Harden off seedlings over 7 to 10 days by gradually exposing them to outdoor conditions before planting. Transplant after your last frost date and once nighttime temperatures consistently stay above 50 degrees Fahrenheit. Plant deeply, burying the stem up to the first true leaves; tomatoes will root along the buried stem for a stronger plant. Space 24 inches apart in full sun.

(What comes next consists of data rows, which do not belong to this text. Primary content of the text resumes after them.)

(** A context that is in use. *)
Record live_ctx (cfg : xlat_ctx_cfg) (s : xlat_state) : Prop := {
  lc_level : -1 <= base_level cfg <= 3 ∧ XLAT_TABLE_LEVEL_MIN <= base_level cfg;
  lc_tree : tree (base_level cfg) s;
  lc_init : initialized (tbls s) = true ∧ cfg_initialized cfg = true;
  lc_size : 0 < max_va_size cfg <= bsize (base_level cfg - 1) ∧ max_va_size cfg mod 4096 = 0;
  lc_base : 0 <= cfg_base_va cfg ∧ cfg_base_va cfg mod 4096 = 0 ∧ cfg_base_va cfg + max_va_size cfg <= 2 ^ 64;
}.

Lemma built_live cfg reg va_size mm max_pa s :
  configured cfg reg va_size mm max_pa → (ENABLE_OPENCCA = true → va_size <= 2 ^ 43) →
  tree (base_level cfg) s → initialized (tbls s) = true → live_ctx cfg s.
Proof.
  intros C Hoc T Hi. destruct (ctx_level cfg reg va_size max_pa mm C Hoc) as (H1 & H2 & H3 & _ & H52).
  pose proof (cf_base _ _ _ _ _ C) as Hb. pose proof (cf_mod _ _ _ _ _ C). pose proof (cf_size _ _ _ _ _ C) as Hs.
  assert (Hs0 : 2 ^ 16 <= va_size) by lia.
  split; try done; rewrite ?(cf_max _ _ _ _ _ C); [split; [done|apply C]|split; [lia|done]|].
  rewrite Hb. destruct (reg =? VA_LOW_REGION); [split; [lia|split; [done|lia]]|].
  split; [lia|]. split; [|lia]. change (2 ^ 64) with (4503599627370496 * 4096). euclid.
Qed.

Section ctx.
Context (cfg : xlat_ctx_cfg) (s : xlat_state) (LC : live_ctx cfg s).
Local Abbreviation L0 := (base_level cfg).
Local Abbreviation base := (cfg_base_va cfg).

(** * The table of an address *)

Lemma find_last_run fuel n k off :
  0 <= off < max_va_size cfg → table_at L0 s n off = Some k → 3 - (L0 + Z.of_nat n) < Z.of_nat fuel →
  ∃ n' k' d, walk_ends L0 s off n' k' d ∧ let l := L0 + Z.of_nat n' in
    find_last_loop fuel off (L0 + Z.of_nat n) (taddr s k)
      (base + off / bsize (L0 + Z.of_nat n - 1) * bsize (L0 + Z.of_nat n - 1)) s =
    Ok (Some {| llt_table := taddr s k'; llt_base_va := base + off / bsize (l - 1) * bsize (l - 1); llt_level := l |}, s).
Proof using LC.
  destruct LC as [[HL _] T _ [[Hs0 Hs] _] (Hb0 & _ & Hb)]. intros Hoff. revert n k.
  induction fuel as [|fuel IH]; intros n k Hr Hf; pose proof (reach_level L0 HL s n off k Hr) as Hle; [lia|].
  assert (Hin : in_space L0 off) by (unfold in_space; lia).
  pose proof (reach_range L0 s n off k T Hin Hr). pose proof (tree_next L0 s T).
  cbn [find_last_loop]. unfold XLAT_TABLE_LEVEL_MAX. replace (L0 + Z.of_nat n <=? 3) with true by lia. cbn [negb].
  rewrite TABLE_IDX_eq by lia. run_step (tt_get_run L0 s k (idx off (L0 + Z.of_nat n)) T ltac:(lia) (idx_range _ _)).
  fold (is_table (ent s k (idx off (L0 + Z.of_nat n)))).
  destruct (is_table (ent s k (idx off (L0 + Z.of_nat n)))) eqn:Ht, (Z.eqb_spec (L0 + Z.of_nat n) 3) as [E3|E3]; cbn [negb orb].
  2: { destruct (tree_table L0 s T n off k Hin Hr ltac:(lia) Ht) as (k1 & Hk1 & Ek).
    rewrite Ek, (oa_taddr L0) by (done || lia).
    assert (Hr1 : table_at L0 s (S n) off = Some k1).
    { rewrite reach_S, Hr. cbv zeta. rewrite Ht. replace (_ <? 3) with true by lia. cbn [andb]. f_equal.
      rewrite Ek. apply (tnum_taddr L0); [done|lia]. }
    destruct (IH (S n) k1 Hr1 ltac:(lia)) as (n' & k' & d & Hlf & Hrun). exists n', k', d. split; [done|].
    cbv zeta in *. rewrite <- Hrun. set (l := L0 + Z.of_nat n) in *.
    replace (L0 + Z.of_nat (S n)) with (l + 1) by lia. f_equal.
    pose proof (bsize_pos l ltac:(lia)) as Hbs. replace (l + 1 - 1) with l by lia.
    rewrite BLOCK_SIZE_eq by lia. rewrite bsize_up by lia.
    assert (Eoff : off / (512 * bsize l) * (512 * bsize l) + bsize l * idx off l = off / bsize l * bsize l).
    { unfold idx. rewrite Z.mul_comm with (n := 512), <- Z.div_div by lia.
      pose proof (Z.div_mod (off / bsize l) 512). nia. }
    pose proof (Z.mul_div_le off (bsize l)). pose proof (idx_range off l).
    assert (0 <= off / bsize l * bsize l) by (apply Z.mul_nonneg_nonneg; [apply Z.div_pos; lia|lia]).
    assert (0 <= off / (512 * bsize l) * (512 * bsize l)) by (apply Z.mul_nonneg_nonneg; [apply Z.div_pos; lia|lia]).
    assert (0 <= bsize l * idx off l) by nia.
    rewrite (u64_small (bsize l * idx off l)) by (unfold is_u64; lia). rewrite u64_small by (unfold is_u64; lia). lia. }
  all: exists n, k, (ent s k (idx off (L0 + Z.of_nat n))); split; [|done].
  all: split; [done|]; split; [done|]; split; [lia|]; tauto.
Qed.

Harvest Berkeley Tie-dye Green tomatoes when they feel slightly soft to gentle pressure and the striping pattern on the exterior is fully visible, typically 75 to 80 days from transplanting. As a green tomato at maturity, you're looking for the characteristic red and yellow striping to become clear and vibrant against the green background. The fruit should release easily from the vine with a gentle twist; if it resists, it needs more time. Harvesting in the morning when temperatures are cooler helps preserve quality. You can pick fruit at the breaker stage (when the first blush of color appears) and ripen it indoors, or leave it fully colored on the vine for maximum flavor development.
As an indeterminate variety, Berkeley Tie-dye Green will grow continuously throughout the season, requiring pruning to manage vigor and encourage fruit production. Remove suckers (shoots that form between the main stem and branches) on the lower half of the plant to improve air circulation and reduce disease pressure. In late summer, about 4 to 6 weeks before your first expected fall frost, pinch off the growing tip and any new flower clusters to direct the plant's energy into ripening the remaining fruit rather than setting more flowers that won't mature.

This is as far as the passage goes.